— What the task asks —
Only the lines below, from the one with "(** ** [bytes.hex()] *)" through the one with "Module Multipart.", are to be written out, exactly.

Dataset entries:
<<<<

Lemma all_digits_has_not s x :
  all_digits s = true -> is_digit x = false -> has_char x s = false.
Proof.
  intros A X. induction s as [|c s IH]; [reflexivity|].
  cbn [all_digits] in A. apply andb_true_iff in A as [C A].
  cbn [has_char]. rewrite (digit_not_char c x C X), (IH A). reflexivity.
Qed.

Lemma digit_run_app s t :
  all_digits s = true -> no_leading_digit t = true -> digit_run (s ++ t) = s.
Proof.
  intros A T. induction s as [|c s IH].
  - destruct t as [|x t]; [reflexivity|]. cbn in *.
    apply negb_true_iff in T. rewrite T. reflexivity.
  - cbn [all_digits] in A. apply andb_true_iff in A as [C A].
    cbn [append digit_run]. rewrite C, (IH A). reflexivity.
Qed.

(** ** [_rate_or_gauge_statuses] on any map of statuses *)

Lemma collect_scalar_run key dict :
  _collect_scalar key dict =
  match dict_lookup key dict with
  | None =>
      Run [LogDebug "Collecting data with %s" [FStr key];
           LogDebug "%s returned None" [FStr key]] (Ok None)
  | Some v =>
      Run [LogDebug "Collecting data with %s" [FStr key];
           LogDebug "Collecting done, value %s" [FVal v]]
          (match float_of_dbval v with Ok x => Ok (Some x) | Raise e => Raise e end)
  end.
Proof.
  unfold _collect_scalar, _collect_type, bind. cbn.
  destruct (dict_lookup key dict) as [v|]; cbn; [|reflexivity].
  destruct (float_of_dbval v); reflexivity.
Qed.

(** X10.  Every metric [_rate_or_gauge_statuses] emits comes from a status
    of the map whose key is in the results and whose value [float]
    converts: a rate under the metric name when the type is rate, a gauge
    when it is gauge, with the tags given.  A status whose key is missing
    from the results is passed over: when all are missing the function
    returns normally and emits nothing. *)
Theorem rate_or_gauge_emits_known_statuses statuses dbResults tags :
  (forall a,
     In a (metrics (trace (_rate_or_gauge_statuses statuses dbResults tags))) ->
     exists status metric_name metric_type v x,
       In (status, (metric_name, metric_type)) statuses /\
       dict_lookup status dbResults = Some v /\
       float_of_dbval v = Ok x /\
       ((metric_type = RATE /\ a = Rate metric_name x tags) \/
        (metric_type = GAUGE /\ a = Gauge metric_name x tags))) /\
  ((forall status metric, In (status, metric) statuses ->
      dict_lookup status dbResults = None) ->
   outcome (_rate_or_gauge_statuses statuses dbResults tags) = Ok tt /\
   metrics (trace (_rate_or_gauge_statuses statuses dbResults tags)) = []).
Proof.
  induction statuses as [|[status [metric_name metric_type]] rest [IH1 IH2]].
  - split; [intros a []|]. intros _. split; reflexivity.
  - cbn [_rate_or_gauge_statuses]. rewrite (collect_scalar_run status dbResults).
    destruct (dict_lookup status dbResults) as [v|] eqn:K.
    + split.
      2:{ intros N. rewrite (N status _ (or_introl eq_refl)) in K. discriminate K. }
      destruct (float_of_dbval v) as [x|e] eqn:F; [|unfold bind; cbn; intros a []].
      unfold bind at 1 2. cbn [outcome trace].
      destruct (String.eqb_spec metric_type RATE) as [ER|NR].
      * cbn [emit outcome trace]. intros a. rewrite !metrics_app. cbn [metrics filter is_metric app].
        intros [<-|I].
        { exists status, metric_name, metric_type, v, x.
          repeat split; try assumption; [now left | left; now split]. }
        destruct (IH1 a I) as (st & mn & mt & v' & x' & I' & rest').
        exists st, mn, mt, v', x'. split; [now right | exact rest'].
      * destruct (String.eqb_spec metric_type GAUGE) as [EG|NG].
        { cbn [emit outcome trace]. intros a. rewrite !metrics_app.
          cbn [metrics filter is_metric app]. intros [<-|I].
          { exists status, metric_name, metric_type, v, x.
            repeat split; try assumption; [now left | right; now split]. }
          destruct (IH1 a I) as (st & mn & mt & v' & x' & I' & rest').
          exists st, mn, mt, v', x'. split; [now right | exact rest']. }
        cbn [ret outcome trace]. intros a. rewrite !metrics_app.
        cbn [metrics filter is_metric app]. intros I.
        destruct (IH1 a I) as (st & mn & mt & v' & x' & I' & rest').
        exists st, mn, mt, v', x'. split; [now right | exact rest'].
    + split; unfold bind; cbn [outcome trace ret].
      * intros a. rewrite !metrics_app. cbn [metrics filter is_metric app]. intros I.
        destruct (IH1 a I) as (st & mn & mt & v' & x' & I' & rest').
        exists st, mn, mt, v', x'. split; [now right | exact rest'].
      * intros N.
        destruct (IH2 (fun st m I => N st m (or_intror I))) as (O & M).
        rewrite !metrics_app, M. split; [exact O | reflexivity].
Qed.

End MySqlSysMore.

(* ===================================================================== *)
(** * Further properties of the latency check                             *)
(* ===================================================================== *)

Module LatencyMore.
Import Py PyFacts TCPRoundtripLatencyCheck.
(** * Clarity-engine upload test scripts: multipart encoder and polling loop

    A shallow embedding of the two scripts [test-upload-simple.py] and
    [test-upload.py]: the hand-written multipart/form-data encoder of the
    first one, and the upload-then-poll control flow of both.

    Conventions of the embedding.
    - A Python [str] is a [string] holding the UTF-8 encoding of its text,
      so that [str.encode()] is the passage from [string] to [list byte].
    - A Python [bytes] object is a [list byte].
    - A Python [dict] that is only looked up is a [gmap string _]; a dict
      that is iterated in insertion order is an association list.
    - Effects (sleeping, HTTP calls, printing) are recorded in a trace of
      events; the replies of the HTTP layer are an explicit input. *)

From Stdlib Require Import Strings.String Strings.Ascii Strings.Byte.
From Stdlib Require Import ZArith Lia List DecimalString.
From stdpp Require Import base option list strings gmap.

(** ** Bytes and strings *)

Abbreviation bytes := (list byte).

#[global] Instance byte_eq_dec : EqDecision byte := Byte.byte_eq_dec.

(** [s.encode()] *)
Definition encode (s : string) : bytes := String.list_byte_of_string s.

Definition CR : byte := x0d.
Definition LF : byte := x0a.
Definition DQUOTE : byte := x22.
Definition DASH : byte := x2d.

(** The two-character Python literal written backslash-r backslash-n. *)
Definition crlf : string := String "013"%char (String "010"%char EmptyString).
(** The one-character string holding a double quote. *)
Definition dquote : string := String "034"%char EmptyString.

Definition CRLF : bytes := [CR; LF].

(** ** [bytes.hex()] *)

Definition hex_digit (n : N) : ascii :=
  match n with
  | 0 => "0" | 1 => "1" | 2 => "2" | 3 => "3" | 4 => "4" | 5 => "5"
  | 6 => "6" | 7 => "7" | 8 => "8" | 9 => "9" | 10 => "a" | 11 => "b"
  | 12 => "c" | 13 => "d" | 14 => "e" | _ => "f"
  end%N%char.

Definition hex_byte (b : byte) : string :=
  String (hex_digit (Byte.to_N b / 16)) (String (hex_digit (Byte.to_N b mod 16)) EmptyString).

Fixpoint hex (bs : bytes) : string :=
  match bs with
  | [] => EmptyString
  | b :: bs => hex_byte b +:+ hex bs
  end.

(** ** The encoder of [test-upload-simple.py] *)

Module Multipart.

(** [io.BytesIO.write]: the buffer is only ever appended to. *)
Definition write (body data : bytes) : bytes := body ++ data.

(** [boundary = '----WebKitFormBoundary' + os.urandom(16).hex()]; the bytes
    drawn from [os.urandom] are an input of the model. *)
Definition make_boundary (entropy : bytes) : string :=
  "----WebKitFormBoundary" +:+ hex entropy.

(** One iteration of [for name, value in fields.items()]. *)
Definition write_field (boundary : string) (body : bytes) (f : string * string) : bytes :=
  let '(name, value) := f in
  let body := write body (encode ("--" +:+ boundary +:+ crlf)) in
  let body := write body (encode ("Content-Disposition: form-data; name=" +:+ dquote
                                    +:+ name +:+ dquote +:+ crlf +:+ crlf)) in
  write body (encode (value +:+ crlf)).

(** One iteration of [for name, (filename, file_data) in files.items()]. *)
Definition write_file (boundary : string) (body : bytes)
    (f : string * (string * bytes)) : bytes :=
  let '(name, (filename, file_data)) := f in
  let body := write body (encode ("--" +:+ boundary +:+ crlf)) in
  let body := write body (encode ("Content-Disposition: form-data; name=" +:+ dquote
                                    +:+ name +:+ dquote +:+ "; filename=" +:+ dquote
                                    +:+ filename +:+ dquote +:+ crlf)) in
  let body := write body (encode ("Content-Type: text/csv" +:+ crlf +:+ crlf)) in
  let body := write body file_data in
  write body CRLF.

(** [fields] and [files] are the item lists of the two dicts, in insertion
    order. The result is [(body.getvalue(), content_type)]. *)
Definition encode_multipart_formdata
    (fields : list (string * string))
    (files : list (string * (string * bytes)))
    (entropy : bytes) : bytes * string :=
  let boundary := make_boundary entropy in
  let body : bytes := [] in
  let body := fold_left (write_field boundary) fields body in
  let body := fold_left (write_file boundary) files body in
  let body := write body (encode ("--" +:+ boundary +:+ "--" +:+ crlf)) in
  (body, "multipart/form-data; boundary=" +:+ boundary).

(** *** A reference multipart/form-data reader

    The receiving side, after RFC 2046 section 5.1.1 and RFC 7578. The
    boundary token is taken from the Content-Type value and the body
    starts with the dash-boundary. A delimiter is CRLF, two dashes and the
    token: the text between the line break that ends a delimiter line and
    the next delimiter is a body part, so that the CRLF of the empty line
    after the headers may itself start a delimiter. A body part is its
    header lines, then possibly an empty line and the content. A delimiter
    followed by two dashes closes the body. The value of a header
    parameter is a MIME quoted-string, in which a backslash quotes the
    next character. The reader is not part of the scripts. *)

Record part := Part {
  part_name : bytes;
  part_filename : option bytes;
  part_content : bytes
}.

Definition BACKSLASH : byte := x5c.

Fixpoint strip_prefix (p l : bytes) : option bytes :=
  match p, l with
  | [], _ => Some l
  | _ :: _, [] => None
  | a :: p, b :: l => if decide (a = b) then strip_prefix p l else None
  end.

>>>>

— Answer to the problem —
(** ** [bytes.hex()] *)

Definition hex_digit (n : N) : ascii :=
  match n with
  | 0 => "0" | 1 => "1" | 2 => "2" | 3 => "3" | 4 => "4" | 5 => "5"
  | 6 => "6" | 7 => "7" | 8 => "8" | 9 => "9" | 10 => "a" | 11 => "b"
  | 12 => "c" | 13 => "d" | 14 => "e" | _ => "f"
  end%N%char.

Definition hex_byte (b : byte) : string :=
  String (hex_digit (Byte.to_N b / 16)) (String (hex_digit (Byte.to_N b mod 16)) EmptyString).

Fixpoint hex (bs : bytes) : string :=
  match bs with
  | [] => EmptyString
  | b :: bs => hex_byte b +:+ hex bs
  end.

(** ** The encoder of [test-upload-simple.py] *)

Module Multipart.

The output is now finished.